I think it is high time that we had a little talk about success.
In particular, about owning it without excuse or apology.
I recently was talking to and congratulating a female colleague of mine who had a truly strong and inspiring sales year. She didn’t miss a beat in explaining that the reason for it is because she is single and doesn’t have kids so she has more time to work.
The year before I was talking and congratulating another female colleague of mine who also had an incredible year and she said, “I just got lucky.”
If I were to congratulate ten other women from successes ranging from their career to their dinner party to their parenting skills, I would hear ten other explanations. Usually beginning with a thank you, followed by a but. Thank you but because of Covid I had more time to dedicate to my clients… thank you but I still fail all the time… thank you but all of the dessert is store bought… thank you but I feel like now I barely see my kids… thank you but I don’t know what is going to happen next year.
Ladies. No. Please stop doing this. Please don’t make your achievements smaller than they are. Please don’t justify them or shadow them in excuses instead of making them shine because of your own admirable work ethic and determination.
Your success did not happen overnight and it did not happen because you got lucky or because you have more time. Even if we have never met, I know enough about you to know that is not true. Your success is because of an endless number of micro decisions that you make every single day. It is a choice to pick up the phone. It is a choice to say yes when someone else would say no. It is a choice to wake up an hour earlier. It is a choice to put care and thought into how you treat someone else. It is a choice to show up. It is a choice in who you surround yourself with. It is a choice to leave and a choice to stay. It is a choice in how you carry yourself in the world. It is a choice to rise, to let go and to never give up no matter how many left hooks are thrown at you.
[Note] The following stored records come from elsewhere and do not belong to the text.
(** [Frame::TcpSendAndRecv] never transmits its request: its send loop runs
    while [nsend == sendlen], that is only for an empty request, so no behaviour
    of the kernel makes it call [send] (nor [connect]: its socket is a datagram
    socket that is never connected). *)
Theorem tcp_send_and_recv_never_sends CheckPkg sendbuf recvbuf recvlen w :
  match TcpSendAndRecv CheckPkg sendbuf recvbuf recvlen w with
  | Done _ t _ | Blocked t => Forall (fun e => not_send e.1) t
  end.
Proof.
  enough (H : calls not_send (TcpSendAndRecv CheckPkg sendbuf recvbuf recvlen)) by apply H.
  unfold TcpSendAndRecv. calls_tac.
  - by apply calls_SetNonBlock.
  - intros w'. rewrite tcp_send_loop_trivial. constructor.
  - unfold tcp_recv_body. apply calls_loop. calls_tac. by apply calls_Frame_recv.
Qed.
Definition nonempty_value (h : bytes * bytes) : Prop := h.2 <> [].
#[export] Instance nonempty_value_dec h : Decision (nonempty_value h).
Proof. unfold nonempty_value. apply _. Defined.

Lemma write_headers_length l :
  (length (filter nonempty_value l) <= length (write_headers l))%nat.
Proof.
  induction l as [|[k v] l IH]; [done|]. rewrite filter_cons. simpl write_headers.
  destruct (decide (nonempty_value (k, v))) as [E|E], (decide (v = [])) as [E'|E'];
    [by destruct E| |done|by destruct E].
  repeat (rewrite !length_app; simpl). lia.
Qed.

Lemma write_headers_cons k v l :
  write_headers ((k, v) :: l) =
  if decide (v = []) then write_headers l else k ++ lit ": " ++ v ++ crlf ++ write_headers l.
Proof. done. Qed.

Lemma read_headers_write l body n :
  Forall header_ok l -> (length (filter nonempty_value l) < n)%nat ->
  read_headers n (write_headers l ++ crlf ++ body) = Some (filter nonempty_value l, body).
Proof.
  intros Hok. revert n. induction Hok as [|[k v] l (Hk1 & Hk2 & Hv) Hl IH]; intros n Hn.
  - destruct n as [|n]; [simpl in Hn; lia|]. cbn [read_headers].
    change (write_headers [] ++ crlf ++ body) with ([] ++ crlf ++ body).
    by rewrite cut_crlf by (apply not_elem_of_nil).
  - rewrite filter_cons in Hn |- *. simpl in Hk1, Hk2, Hv. rewrite write_headers_cons.
    destruct (decide (nonempty_value (k, v))) as [E|E], (decide (v = [])) as [E'|E'];
      [by destruct E| |by apply IH|by destruct E].
    simpl in Hn. destruct n as [|n]; [lia|]. cbn [read_headers]. rewrite <- !app_assoc.
    rewrite (app_assoc k), (app_assoc (k ++ lit ": ")), <- (app_assoc k).
    rewrite cut_crlf.
    2:{ assert (Hc : CR ∉ lit ": ") by (by apply (bool_decide_unpack (CR ∉ lit ": "))).
        by intros [?|[?|?]%elem_of_app]%elem_of_app. }
    cbn [mbind option_bind]. rewrite decide_False by (by destruct k).
    rewrite cut_colon by done. cbn [mbind option_bind]. by rewrite IH by lia.
Qed.

Lemma list_to_map_iter {IO : IterOrder} m :
  list_to_map (filter nonempty_value (iter m)) = filter nonempty_value m.
Proof.
  assert (Hnd : NoDup ((filter nonempty_value (iter m)).*1)).
  { eapply sublist_NoDup; [|apply fmap_sublist, sublist_filter].
    rewrite iter_perm. apply NoDup_fst_map_to_list. }
  apply map_eq. intros k. apply option_eq. intros v.
  rewrite <- elem_of_list_to_map by done.
  rewrite list_elem_of_filter, iter_perm, elem_of_map_to_list, map_lookup_filter_Some. tauto.
Qed.

(** What may be sent as a request line and headers. *)
Definition sendable (target : bytes) (h : headers) : Prop :=
  (" "%char ∉ target) /\ map_Forall (fun k v => header_ok (k, v)) h.

Lemma iter_header_ok {IO : IterOrder} h :
  map_Forall (fun k v => header_ok (k, v)) h -> Forall header_ok (iter h).
Proof.
  intros Hh. rewrite Forall_forall. intros [k v]. rewrite iter_perm, elem_of_map_to_list. apply Hh.
Qed.

Lemma read_headers_iter {IO : IterOrder} h body :
  map_Forall (fun k v => header_ok (k, v)) h ->
  read_headers (S (length (write_headers (iter h) ++ crlf ++ body)))
    (write_headers (iter h) ++ crlf ++ body) = Some (filter nonempty_value (iter h), body).
Proof.
  intros Hh. apply read_headers_write; [by apply iter_header_ok|].
  pose proof (write_headers_length (iter h)). rewrite !length_app. lia.
Qed.

Lemma Request_read {IO : IterOrder} r output :
  (method_ r = HTTP_REQUEST_METHOD_GET \/ method_ r = HTTP_REQUEST_METHOD_POST) ->
  sendable (struri_ r) (headers_ r) ->
  exists out, Request_SerializeToString r output = (true, out) /\
    read_request out =
      Some (if method_ r =? HTTP_REQUEST_METHOD_GET then lit "GET" else lit "POST",
            struri_ r, filter nonempty_value (headers_ r), content_ r).
Proof.
  intros Hm [Ht Hh]. unfold Request_SerializeToString.
  set (rest := write_headers (iter (headers_ r)) ++ crlf ++ content_ r).
  assert (Hread : forall verb, " "%char ∉ verb ->
    read_request (verb ++ lit " " ++ struri_ r ++ lit " " ++ lit "HTTP/1.1" ++ crlf ++ rest) =
    Some (verb, struri_ r, filter nonempty_value (headers_ r), content_ r)).
  { intros verb Hv. unfold read_request. rewrite cut_space by done. cbn [mbind option_bind].
    rewrite cut_space by done. cbn [mbind option_bind].
    rewrite cut_crlf by (by apply (bool_decide_unpack (CR ∉ lit "HTTP/1.1"))). cbn [mbind option_bind].
    rewrite decide_True by done. unfold rest. rewrite read_headers_iter by done.
    cbn [mbind option_bind]. by rewrite list_to_map_iter. }
  destruct Hm as [-> | ->]; eexists; (split; [reflexivity|]); [exact (Hread (lit "GET") ltac:(by apply (bool_decide_unpack (" "%char ∉ lit "GET"))))|
    exact (Hread (lit "POST") ltac:(by apply (bool_decide_unpack (" "%char ∉ lit "POST"))))].
Qed.

(** ** Claims *)

(** What [HttpRequest::SerializeToString] writes is what a reader of HTTP/1.1
    gets: for a GET or POST request whose target has no blank and whose headers
    have no CR (nor ':' in a name), whatever order the hash table is iterated in,
    the reader gets the verb, the target, exactly the headers with a non-empty
    value, and the body, byte for byte. *)
Theorem request_round_trip {IO : IterOrder} r output :
  (method_ r = HTTP_REQUEST_METHOD_GET \/ method_ r = HTTP_REQUEST_METHOD_POST) ->
  sendable (struri_ r) (headers_ r) ->
  exists out, Request_SerializeToString r output = (true, out) /\
    read_request out =
      Some (if method_ r =? HTTP_REQUEST_METHOD_GET then lit "GET" else lit "POST",
            struri_ r, filter nonempty_value (headers_ r), content_ r).
Proof. exact (Request_read r output). Qed.

Definition demo_request : HttpRequest :=
  SetContent (lit "hello") (SetHeader (lit "Host") (lit "example.org")
    (SetHeader (lit "X-Empty") [] (SetUri (lit "/index") (SetMethod HTTP_REQUEST_METHOD_POST HttpRequest_new)))).

Lemma request_round_trip_witness :
  exists out, Request_SerializeToString demo_request [] = (true, out) /\
    read_request out = Some (lit "POST", lit "/index",
      filter nonempty_value (headers_ demo_request), lit "hello").
Proof.
  apply (request_round_trip demo_request []); [right; reflexivity|].
  split; [by apply (bool_decide_unpack (" "%char ∉ lit "/index"))|].
  apply headers_check. vm_compute. reflexivity.
Defined.

(** The same for [HttpResponse::SerializeToString]: a response with a
    non-negative status is read back with its status code in decimal, exactly its
    headers with a non-empty value and its body. *)
Theorem response_round_trip {IO : IterOrder} r output :
  0 <= status r -> map_Forall (fun k v => header_ok (k, v)) (rsp_headers r) ->
  exists out, Response_SerializeToString r output = (true, out) /\
    read_response out =
      Some (to_string (status r), filter nonempty_value (rsp_headers r), content r).
Proof.
  intros Hs Hh. eexists. split; [reflexivity|]. unfold read_response.
  change (lit "HTTP/1.1 ") with (lit "HTTP/1.1" ++ lit " "). rewrite <- app_assoc.
  rewrite cut_space by (by apply (bool_decide_unpack (" "%char ∉ lit "HTTP/1.1"))).
  cbn [mbind option_bind]. rewrite cut_space by auto with tinyco. cbn [mbind option_bind].
  assert (Hr : CR ∉ reason (status r)).
  { unfold reason. repeat case_match; by apply (bool_decide_unpack (CR ∉ _)). }
  rewrite cut_crlf by done. cbn [mbind option_bind]. rewrite decide_True by done.
  rewrite read_headers_iter by done. cbn [mbind option_bind]. by rewrite list_to_map_iter.
Qed.

Lemma response_round_trip_witness :
  exists out, Response_SerializeToString (Response_SetContent (lit "hi") HttpResponse_new) [] = (true, out) /\
    read_response out = Some (to_string 200,
      filter nonempty_value (rsp_headers (Response_SetContent (lit "hi") HttpResponse_new)), lit "hi").
Proof.
  apply (response_round_trip (Response_SetContent (lit "hi") HttpResponse_new) []); [discriminate|].
  apply headers_check. vm_compute. reflexivity.
Defined.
How are we going to keep paving the way for future girls to break glass ceilings if we are consistently hiding our crowns in the corners?
Own it. All of it.
The scars, the laugh lines, the wrinkles, the paychecks, the failures, the lessons, the long days and the short years. And especially the crowns.
Own it. And if they stare or talk about you in ways that attempt to dull your shine, let them. They are typically not the ones that are paying your bills.
I started my career after being a stay at home for twelve years while going through a difficult divorce and had no money. I wouldn’t say that failing wasn’t an option. Failing was in fact, my only option. I fell in trenches of rock bottoms gripping onto mud covered walls. It was a choice to hold on. A choice to not stay down. A choice to always seek the path upward no matter how far out of grip it appeared. Failing forward became my backbone.
There is a Japanese proverb that reads, “Fall seven times. Stand up eight.”
You are a success because you keep standing up. Celebrate the rise no matter how many times you tripped on the landing. No apologizing for it either dear one.
Own it. Every day is a hard earned battle and another opportunity to make yourself proud so let’s start celebrating all of the good things that you do and all of the success that you are.
Make yourself proud queen. Chances are the people that you surround yourself with, already are.